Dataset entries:
########################################
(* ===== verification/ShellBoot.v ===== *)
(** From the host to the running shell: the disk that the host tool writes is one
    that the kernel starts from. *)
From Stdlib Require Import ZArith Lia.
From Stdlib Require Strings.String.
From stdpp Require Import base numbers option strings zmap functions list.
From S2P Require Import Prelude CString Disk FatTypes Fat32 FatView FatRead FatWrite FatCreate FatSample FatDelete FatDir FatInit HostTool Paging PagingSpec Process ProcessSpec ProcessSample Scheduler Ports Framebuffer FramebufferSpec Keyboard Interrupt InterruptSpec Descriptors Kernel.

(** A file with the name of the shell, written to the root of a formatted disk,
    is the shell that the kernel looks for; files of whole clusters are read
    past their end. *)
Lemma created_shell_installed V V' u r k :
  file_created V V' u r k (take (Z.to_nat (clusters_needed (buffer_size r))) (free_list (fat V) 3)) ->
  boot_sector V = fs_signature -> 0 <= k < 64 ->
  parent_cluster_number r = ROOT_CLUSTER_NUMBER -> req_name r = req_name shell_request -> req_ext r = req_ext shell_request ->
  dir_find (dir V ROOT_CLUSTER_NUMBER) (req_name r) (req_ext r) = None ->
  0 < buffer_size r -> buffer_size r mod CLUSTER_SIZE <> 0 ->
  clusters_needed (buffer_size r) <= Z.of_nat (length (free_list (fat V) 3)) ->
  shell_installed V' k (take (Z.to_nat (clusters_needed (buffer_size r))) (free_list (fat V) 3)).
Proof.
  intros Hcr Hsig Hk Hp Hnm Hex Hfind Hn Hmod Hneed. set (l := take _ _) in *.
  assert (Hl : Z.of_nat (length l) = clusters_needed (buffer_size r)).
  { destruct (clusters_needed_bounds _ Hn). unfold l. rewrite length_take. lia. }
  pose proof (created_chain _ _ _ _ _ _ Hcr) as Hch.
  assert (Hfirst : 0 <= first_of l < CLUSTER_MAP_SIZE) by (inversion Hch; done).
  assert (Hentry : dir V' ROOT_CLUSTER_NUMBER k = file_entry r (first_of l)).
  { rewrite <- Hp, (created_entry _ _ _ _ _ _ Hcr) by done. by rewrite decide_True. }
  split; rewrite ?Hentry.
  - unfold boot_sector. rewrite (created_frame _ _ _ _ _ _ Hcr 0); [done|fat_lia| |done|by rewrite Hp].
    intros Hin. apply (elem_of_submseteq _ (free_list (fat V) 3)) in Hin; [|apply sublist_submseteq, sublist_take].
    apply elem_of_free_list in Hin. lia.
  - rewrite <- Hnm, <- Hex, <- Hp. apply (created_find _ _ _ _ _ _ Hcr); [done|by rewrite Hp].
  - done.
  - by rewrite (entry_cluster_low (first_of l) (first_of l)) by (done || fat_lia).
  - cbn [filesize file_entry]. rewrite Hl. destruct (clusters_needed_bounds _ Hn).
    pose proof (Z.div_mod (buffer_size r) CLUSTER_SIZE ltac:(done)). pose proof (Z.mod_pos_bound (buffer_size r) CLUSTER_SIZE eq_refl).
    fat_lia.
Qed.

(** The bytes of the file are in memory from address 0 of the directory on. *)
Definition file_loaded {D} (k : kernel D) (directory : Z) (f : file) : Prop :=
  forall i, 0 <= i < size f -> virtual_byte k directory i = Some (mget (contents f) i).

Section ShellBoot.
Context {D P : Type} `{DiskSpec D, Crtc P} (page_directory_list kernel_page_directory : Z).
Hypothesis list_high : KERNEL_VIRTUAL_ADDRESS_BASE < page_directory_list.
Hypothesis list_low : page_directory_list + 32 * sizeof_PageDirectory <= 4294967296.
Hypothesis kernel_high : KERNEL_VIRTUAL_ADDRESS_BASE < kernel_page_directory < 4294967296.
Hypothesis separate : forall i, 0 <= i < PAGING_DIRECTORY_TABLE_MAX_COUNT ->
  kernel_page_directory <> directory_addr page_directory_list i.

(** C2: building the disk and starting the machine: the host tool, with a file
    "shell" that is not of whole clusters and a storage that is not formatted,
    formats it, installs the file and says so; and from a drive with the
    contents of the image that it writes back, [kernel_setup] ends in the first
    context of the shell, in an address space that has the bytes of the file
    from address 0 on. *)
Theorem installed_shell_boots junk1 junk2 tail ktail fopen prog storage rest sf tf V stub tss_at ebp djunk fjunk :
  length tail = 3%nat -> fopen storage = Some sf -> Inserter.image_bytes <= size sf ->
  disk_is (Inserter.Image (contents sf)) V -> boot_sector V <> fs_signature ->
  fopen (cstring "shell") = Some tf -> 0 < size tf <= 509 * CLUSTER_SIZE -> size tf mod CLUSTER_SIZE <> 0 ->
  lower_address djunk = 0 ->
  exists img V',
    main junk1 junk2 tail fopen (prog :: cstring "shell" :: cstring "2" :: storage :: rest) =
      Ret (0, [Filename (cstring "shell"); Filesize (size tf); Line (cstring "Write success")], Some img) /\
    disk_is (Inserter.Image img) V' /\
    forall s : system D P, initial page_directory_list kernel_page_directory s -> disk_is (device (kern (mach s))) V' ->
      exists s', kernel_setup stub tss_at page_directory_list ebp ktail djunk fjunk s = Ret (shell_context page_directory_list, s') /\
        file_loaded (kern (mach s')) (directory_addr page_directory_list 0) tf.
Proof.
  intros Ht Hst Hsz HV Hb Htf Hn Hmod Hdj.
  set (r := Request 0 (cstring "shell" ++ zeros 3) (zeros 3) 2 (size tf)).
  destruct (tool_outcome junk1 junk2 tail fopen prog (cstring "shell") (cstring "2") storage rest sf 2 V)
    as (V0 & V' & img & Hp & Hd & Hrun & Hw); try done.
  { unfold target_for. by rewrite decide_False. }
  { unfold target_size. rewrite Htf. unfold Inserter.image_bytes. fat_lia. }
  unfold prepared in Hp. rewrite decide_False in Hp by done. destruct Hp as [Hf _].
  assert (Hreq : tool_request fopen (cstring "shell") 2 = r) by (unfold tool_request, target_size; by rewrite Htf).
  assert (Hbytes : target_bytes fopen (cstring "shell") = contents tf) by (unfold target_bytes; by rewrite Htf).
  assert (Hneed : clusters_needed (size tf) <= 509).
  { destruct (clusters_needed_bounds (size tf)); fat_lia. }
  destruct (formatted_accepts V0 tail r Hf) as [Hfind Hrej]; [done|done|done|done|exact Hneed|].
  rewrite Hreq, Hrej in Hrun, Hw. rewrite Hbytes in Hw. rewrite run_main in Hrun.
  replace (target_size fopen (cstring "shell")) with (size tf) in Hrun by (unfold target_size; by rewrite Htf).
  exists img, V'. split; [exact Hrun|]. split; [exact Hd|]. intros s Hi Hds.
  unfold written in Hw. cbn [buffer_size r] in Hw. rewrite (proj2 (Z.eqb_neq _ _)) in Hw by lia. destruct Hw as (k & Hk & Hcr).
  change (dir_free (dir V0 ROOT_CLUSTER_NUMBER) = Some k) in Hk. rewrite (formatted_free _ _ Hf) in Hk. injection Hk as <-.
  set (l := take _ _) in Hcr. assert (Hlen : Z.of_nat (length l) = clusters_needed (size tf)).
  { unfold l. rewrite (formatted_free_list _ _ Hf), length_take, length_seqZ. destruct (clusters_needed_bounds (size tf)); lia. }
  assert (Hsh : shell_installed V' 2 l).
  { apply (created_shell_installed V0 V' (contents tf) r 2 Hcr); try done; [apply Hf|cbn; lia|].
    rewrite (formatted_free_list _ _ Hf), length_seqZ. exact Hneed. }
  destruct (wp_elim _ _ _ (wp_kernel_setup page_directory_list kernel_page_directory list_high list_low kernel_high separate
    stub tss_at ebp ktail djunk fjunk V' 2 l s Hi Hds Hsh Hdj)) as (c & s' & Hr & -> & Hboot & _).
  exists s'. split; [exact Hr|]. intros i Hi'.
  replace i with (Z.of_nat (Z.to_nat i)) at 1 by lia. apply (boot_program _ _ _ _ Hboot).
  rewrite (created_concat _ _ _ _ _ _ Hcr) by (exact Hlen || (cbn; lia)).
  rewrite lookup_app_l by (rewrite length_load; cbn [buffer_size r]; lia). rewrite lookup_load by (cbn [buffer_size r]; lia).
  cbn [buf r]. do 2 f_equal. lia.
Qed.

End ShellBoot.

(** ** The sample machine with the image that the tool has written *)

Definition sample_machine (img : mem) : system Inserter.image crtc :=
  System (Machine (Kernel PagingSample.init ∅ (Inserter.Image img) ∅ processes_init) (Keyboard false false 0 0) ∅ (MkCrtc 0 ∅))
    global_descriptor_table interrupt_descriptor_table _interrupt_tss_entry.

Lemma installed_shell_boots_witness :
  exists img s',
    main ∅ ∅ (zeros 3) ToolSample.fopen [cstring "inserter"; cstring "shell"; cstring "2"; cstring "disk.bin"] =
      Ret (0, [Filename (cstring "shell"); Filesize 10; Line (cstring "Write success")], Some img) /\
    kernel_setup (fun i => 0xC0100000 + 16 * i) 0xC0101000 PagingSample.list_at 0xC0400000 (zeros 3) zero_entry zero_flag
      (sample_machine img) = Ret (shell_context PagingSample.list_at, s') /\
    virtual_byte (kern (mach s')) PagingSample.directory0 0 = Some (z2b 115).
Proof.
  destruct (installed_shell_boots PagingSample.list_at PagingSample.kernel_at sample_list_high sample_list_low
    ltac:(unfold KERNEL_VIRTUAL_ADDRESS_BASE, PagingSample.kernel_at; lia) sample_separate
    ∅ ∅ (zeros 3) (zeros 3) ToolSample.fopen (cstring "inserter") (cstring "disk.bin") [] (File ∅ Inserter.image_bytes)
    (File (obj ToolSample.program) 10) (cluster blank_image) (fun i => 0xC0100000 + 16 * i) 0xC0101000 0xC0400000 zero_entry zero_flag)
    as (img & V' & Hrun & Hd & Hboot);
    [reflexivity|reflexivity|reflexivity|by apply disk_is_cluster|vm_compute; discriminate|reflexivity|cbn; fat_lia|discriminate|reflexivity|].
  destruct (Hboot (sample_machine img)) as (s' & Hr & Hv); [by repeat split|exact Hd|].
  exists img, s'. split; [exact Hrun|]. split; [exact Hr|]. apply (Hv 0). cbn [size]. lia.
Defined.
########################################
- Task description
Above are the records; repeat exactly the lines from the one holding "- unfold boot_sector." down to the one holding "disk_is (Inserter.Image (contents", end lines included.

- Reply to the task
  - unfold boot_sector. rewrite (created_frame _ _ _ _ _ _ Hcr 0); [done|fat_lia| |done|by rewrite Hp].
    intros Hin. apply (elem_of_submseteq _ (free_list (fat V) 3)) in Hin; [|apply sublist_submseteq, sublist_take].
    apply elem_of_free_list in Hin. lia.
  - rewrite <- Hnm, <- Hex, <- Hp. apply (created_find _ _ _ _ _ _ Hcr); [done|by rewrite Hp].
  - done.
  - by rewrite (entry_cluster_low (first_of l) (first_of l)) by (done || fat_lia).
  - cbn [filesize file_entry]. rewrite Hl. destruct (clusters_needed_bounds _ Hn).
    pose proof (Z.div_mod (buffer_size r) CLUSTER_SIZE ltac:(done)). pose proof (Z.mod_pos_bound (buffer_size r) CLUSTER_SIZE eq_refl).
    fat_lia.
Qed.

(** The bytes of the file are in memory from address 0 of the directory on. *)
Definition file_loaded {D} (k : kernel D) (directory : Z) (f : file) : Prop :=
  forall i, 0 <= i < size f -> virtual_byte k directory i = Some (mget (contents f) i).

Section ShellBoot.
Context {D P : Type} `{DiskSpec D, Crtc P} (page_directory_list kernel_page_directory : Z).
Hypothesis list_high : KERNEL_VIRTUAL_ADDRESS_BASE < page_directory_list.
Hypothesis list_low : page_directory_list + 32 * sizeof_PageDirectory <= 4294967296.
Hypothesis kernel_high : KERNEL_VIRTUAL_ADDRESS_BASE < kernel_page_directory < 4294967296.
Hypothesis separate : forall i, 0 <= i < PAGING_DIRECTORY_TABLE_MAX_COUNT ->
  kernel_page_directory <> directory_addr page_directory_list i.

(** C2: building the disk and starting the machine: the host tool, with a file
    "shell" that is not of whole clusters and a storage that is not formatted,
    formats it, installs the file and says so; and from a drive with the
    contents of the image that it writes back, [kernel_setup] ends in the first
    context of the shell, in an address space that has the bytes of the file
    from address 0 on. *)
Theorem installed_shell_boots junk1 junk2 tail ktail fopen prog storage rest sf tf V stub tss_at ebp djunk fjunk :
  length tail = 3%nat -> fopen storage = Some sf -> Inserter.image_bytes <= size sf ->
  disk_is (Inserter.Image (contents sf)) V -> boot_sector V <> fs_signature ->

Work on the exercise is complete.